(** X2. No method changes the [online] flag: a registry built from a new
    one by calls of its methods is never reported OFFLINE; [online_status]
    returns ONLINE as soon as one call added a model, and CONNECTION_ERROR
    as long as none did. *)
Theorem online_status_after_history (history : list call) (g : random.state) :
  online (self (run history (World init g))) = true
  /\ fst (online_status (run history (World init g)))
     = Return (if existsb is_add history then ONLINE else CONNECTION_ERROR).
Proof.
  assert (Hon : online (self (run history (World init g))) = true)
    by (rewrite run_online; reflexivity).
  split; [exact Hon|].
  rewrite online_status_eq, Hon. cbn [fst negb]. f_equal.
  destruct (existsb is_add history) eqn:Hadd.
  - apply existsb_exists in Hadd as (c & Hc & Hisadd).
    destruct c as [i| | |]; try discriminate Hisadd.
    assert (Hsome : is_Some (vehicle_models (self (run history (World init g)))
                               !! key_of i)).
    { apply run_is_Some. right. unfold added_keys. apply list_elem_of_In.
      apply in_flat_map. exists (AddVehicleModelInfo i). split; [exact Hc|].
      left. reflexivity. }
    destruct (Nat.eqb_spec (size (vehicle_models (self (run history (World init g))))) 0)
      as [Hz|]; [|reflexivity].
    apply map_size_empty_iff in Hz. rewrite Hz, lookup_empty in Hsome.
    destruct Hsome as [? Hsome]. discriminate Hsome.
  - assert (Hempty : vehicle_models (self (run history (World init g))) = ∅).
    { apply map_empty. intros k. apply eq_None_not_Some. rewrite run_is_Some.
      rewrite (no_add_no_key history Hadd), elem_of_nil.
      cbn [self init vehicle_models]. rewrite lookup_empty.
      intros [[? Habs]|[]]. discriminate Habs. }
    rewrite Hempty, map_size_empty. reflexivity.
Qed.

(** X3. The keys of the mapping of a registry built from a new one are
    exactly the keys that the calls of [add_vehicle_model_info] wrote: no
    method removes an entry, none adds one under another key, and the
    mapping has at most as many entries as there were insertions. *)
Theorem keys_after_history :
  (forall (history : list call) (g : random.state) (k : string * string),
      is_Some (vehicle_models (self (run history (World init g))) !! k)
      <-> k ∈ added_keys history)
  /\ (forall (c : call) (w : world) (k : string * string),
         is_Some (vehicle_models (self w) !! k) ->
         is_Some (vehicle_models (self (perform c w)) !! k))
  /\ (forall (history : list call) (g : random.state),
         size (vehicle_models (self (run history (World init g))))
         <= length (added_keys history)).
Proof.
  split; [|split].
  - intros history g k. rewrite run_is_Some.
    cbn [self init vehicle_models]. rewrite lookup_empty.
    split; [intros [[? Habs]|Hk]; [discriminate Habs | exact Hk] | auto].
  - intros c w k Hk.
    change (perform c w) with (run [c] w). apply run_is_Some. left. exact Hk.
  - intros history g. etransitivity; [apply run_size|].
    cbn [self init vehicle_models]. rewrite map_size_empty. lia.
Qed.

Lemma keys_after_history_witness :
  is_Some (vehicle_models (self sample_world) !! ("Tesla", "Model Y")).
Proof.
  apply (proj1 keys_after_history (main_calls sample_class) sample_generator).
  vm_compute. repeat constructor.
Defined.

(** X4. Inserting the same model information twice leaves the state left
    by the first insertion, and two insertions under different keys give
    the same state in either order. *)
Theorem add_vehicle_model_info_twice (i j : VehicleModelInfo.t) (w : world) :
  snd (add_vehicle_model_info i (snd (add_vehicle_model_info i w)))
  = snd (add_vehicle_model_info i w)
  /\ (key_of i <> key_of j ->
      snd (add_vehicle_model_info j (snd (add_vehicle_model_info i w)))
      = snd (add_vehicle_model_info i (snd (add_vehicle_model_info j w)))).
Proof.
  rewrite !add_vehicle_model_info_eq. cbn [snd self vehicle_models online rng].
  split.
  - rewrite insert_insert_eq. reflexivity.
  - intros Hne.
    rewrite (insert_insert_ne _ (key_of i) (key_of j)) by exact Hne. reflexivity.
Qed.

Lemma add_vehicle_model_info_twice_witness :
  snd (add_vehicle_model_info
         (VehicleModelInfo.make "Ford" "Focus" 20000 PETROL 2020)
         (snd (add_vehicle_model_info
                 (VehicleModelInfo.make "Fiat" "500" 15000 ELECTRIC 2021)
                 sample_world)))
  = snd (add_vehicle_model_info
           (VehicleModelInfo.make "Fiat" "500" 15000 ELECTRIC 2021)
           (snd (add_vehicle_model_info
                   (VehicleModelInfo.make "Ford" "Focus" 20000 PETROL 2020)
                   sample_world))).
Proof.
  apply (add_vehicle_model_info_twice
           (VehicleModelInfo.make "Fiat" "500" 15000 ELECTRIC 2021)
           (VehicleModelInfo.make "Ford" "Focus" 20000 PETROL 2020) sample_world).
  cbn [key_of VehicleModelInfo.brand VehicleModelInfo.model].
  intros H. discriminate H.
Defined.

+ + +

After locating the line with "intros [[? Habs]|[]]." above, return that line and every later line through the one with "exactly the keys", word for word and with nothing else.

      intros [[? Habs]|[]]. discriminate Habs. }
    rewrite Hempty, map_size_empty. reflexivity.
Qed.

(** X3. The keys of the mapping of a registry built from a new one are
    exactly the keys that the calls of [add_vehicle_model_info] wrote: no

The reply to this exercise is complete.